═════ DATA FOR ANALYSIS ═════

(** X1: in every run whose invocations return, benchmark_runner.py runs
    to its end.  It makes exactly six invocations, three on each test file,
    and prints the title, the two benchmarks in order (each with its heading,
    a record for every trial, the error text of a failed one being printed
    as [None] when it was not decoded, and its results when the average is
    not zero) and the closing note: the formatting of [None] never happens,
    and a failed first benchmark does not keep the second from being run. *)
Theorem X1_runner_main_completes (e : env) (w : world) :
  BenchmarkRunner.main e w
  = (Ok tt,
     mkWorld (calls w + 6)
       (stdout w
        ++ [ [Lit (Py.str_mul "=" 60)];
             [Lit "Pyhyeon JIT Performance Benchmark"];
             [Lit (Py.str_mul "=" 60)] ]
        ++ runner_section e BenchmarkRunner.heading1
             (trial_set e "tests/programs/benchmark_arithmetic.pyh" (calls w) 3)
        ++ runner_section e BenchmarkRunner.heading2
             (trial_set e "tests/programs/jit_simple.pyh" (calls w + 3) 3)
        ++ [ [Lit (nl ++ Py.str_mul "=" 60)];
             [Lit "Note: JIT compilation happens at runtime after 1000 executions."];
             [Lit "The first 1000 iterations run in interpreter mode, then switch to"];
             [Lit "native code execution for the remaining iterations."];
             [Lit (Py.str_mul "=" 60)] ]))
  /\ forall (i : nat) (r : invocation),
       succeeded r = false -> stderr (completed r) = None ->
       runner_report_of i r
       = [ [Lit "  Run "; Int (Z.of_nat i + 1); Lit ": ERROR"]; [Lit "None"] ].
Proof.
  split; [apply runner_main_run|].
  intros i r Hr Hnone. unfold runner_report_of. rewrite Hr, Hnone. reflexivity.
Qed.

═════
═════ DATA FOR ANALYSIS ═════

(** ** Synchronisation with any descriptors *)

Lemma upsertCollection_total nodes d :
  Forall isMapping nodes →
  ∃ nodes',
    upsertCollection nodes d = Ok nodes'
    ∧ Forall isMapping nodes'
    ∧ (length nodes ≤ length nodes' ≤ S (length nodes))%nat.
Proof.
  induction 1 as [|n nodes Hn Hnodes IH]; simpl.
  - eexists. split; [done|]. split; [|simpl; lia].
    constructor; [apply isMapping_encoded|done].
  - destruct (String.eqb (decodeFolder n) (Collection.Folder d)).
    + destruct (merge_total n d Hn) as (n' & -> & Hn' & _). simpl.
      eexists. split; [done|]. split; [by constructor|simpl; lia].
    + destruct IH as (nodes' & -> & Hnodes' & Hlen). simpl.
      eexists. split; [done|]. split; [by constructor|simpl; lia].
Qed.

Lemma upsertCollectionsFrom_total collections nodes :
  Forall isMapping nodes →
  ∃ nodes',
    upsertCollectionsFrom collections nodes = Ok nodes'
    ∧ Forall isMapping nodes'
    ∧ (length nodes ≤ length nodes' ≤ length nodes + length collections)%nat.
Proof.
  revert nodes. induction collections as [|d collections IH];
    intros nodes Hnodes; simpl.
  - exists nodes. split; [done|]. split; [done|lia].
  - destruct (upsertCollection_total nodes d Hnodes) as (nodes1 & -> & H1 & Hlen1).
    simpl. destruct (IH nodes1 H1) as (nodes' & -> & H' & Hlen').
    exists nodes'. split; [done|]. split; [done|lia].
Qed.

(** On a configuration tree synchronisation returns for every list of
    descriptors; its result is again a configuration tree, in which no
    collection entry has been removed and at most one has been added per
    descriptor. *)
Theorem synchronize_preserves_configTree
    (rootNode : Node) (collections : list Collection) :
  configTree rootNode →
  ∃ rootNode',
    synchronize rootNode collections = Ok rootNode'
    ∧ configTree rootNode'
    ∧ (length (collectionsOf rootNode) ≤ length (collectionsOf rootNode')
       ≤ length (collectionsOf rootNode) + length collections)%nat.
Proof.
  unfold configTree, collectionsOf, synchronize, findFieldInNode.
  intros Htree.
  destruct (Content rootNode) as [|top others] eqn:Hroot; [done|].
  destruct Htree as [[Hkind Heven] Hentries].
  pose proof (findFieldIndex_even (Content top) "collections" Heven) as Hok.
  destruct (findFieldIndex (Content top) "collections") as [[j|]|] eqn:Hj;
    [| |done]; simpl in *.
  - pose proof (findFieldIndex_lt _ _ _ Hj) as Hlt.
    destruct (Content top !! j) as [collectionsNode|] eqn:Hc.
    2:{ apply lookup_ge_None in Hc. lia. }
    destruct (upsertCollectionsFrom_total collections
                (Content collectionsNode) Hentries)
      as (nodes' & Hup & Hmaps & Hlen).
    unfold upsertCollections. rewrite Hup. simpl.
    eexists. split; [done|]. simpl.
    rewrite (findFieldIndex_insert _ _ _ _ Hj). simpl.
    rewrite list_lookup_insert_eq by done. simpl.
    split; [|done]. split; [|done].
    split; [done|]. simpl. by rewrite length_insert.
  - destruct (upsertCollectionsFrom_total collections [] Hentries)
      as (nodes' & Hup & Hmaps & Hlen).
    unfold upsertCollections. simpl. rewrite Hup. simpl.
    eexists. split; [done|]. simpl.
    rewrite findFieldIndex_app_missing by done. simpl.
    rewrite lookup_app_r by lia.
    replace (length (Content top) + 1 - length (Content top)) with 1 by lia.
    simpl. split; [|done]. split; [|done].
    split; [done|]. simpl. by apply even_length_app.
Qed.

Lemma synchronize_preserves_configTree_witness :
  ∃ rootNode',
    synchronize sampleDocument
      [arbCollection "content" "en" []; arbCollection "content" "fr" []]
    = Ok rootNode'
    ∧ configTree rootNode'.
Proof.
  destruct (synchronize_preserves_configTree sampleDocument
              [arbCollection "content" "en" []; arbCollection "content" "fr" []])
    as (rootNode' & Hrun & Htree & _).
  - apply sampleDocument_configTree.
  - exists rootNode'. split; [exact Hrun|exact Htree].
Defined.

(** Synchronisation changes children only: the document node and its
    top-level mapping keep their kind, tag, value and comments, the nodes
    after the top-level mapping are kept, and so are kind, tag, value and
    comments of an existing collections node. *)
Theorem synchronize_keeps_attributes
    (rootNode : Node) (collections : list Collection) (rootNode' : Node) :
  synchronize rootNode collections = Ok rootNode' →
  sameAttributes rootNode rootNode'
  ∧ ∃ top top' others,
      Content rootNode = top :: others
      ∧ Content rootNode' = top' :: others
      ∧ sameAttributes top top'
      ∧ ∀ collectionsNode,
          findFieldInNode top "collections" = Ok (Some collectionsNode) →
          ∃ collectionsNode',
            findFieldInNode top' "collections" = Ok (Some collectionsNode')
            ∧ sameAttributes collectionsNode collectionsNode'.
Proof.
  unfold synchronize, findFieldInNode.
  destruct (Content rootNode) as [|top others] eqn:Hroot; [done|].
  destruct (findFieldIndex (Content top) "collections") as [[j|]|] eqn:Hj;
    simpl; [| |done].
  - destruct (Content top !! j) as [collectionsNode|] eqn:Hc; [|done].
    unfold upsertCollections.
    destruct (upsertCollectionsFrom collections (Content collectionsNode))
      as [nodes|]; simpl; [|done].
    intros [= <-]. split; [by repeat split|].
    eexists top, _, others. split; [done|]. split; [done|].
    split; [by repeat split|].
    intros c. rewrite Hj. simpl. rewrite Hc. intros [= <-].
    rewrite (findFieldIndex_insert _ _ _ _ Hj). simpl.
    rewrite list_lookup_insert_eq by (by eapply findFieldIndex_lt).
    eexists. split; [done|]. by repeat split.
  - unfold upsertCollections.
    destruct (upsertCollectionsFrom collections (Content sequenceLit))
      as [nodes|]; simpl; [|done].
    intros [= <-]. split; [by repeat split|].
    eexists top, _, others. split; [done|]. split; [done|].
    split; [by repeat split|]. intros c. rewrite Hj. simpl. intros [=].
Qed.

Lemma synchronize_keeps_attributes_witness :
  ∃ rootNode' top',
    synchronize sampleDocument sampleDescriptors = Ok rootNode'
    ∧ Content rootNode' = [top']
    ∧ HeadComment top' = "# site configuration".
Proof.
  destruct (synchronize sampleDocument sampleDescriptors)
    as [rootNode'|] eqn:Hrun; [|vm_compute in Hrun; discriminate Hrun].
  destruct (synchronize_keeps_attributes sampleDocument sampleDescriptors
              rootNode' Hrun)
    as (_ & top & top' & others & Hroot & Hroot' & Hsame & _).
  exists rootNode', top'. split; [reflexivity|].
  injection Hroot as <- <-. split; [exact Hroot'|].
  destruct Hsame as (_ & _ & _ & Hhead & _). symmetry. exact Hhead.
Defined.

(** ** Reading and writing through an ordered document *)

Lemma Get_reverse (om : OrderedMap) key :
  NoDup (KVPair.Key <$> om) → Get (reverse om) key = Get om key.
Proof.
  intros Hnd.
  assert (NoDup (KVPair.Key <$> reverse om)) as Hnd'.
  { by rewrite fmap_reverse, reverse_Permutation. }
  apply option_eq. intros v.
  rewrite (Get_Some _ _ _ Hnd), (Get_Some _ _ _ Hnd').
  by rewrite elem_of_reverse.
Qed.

═════

__WORK TO BE COMPLETED__
Repeat the entries above verbatim, but only from the line that has "Theorem synchronize_keeps_attributes" down to the line that has "top' :: others", inclusive.

__SOLUTION TO THIS PROBLEM__
Theorem synchronize_keeps_attributes
    (rootNode : Node) (collections : list Collection) (rootNode' : Node) :
  synchronize rootNode collections = Ok rootNode' →
  sameAttributes rootNode rootNode'
  ∧ ∃ top top' others,
      Content rootNode = top :: others
      ∧ Content rootNode' = top' :: others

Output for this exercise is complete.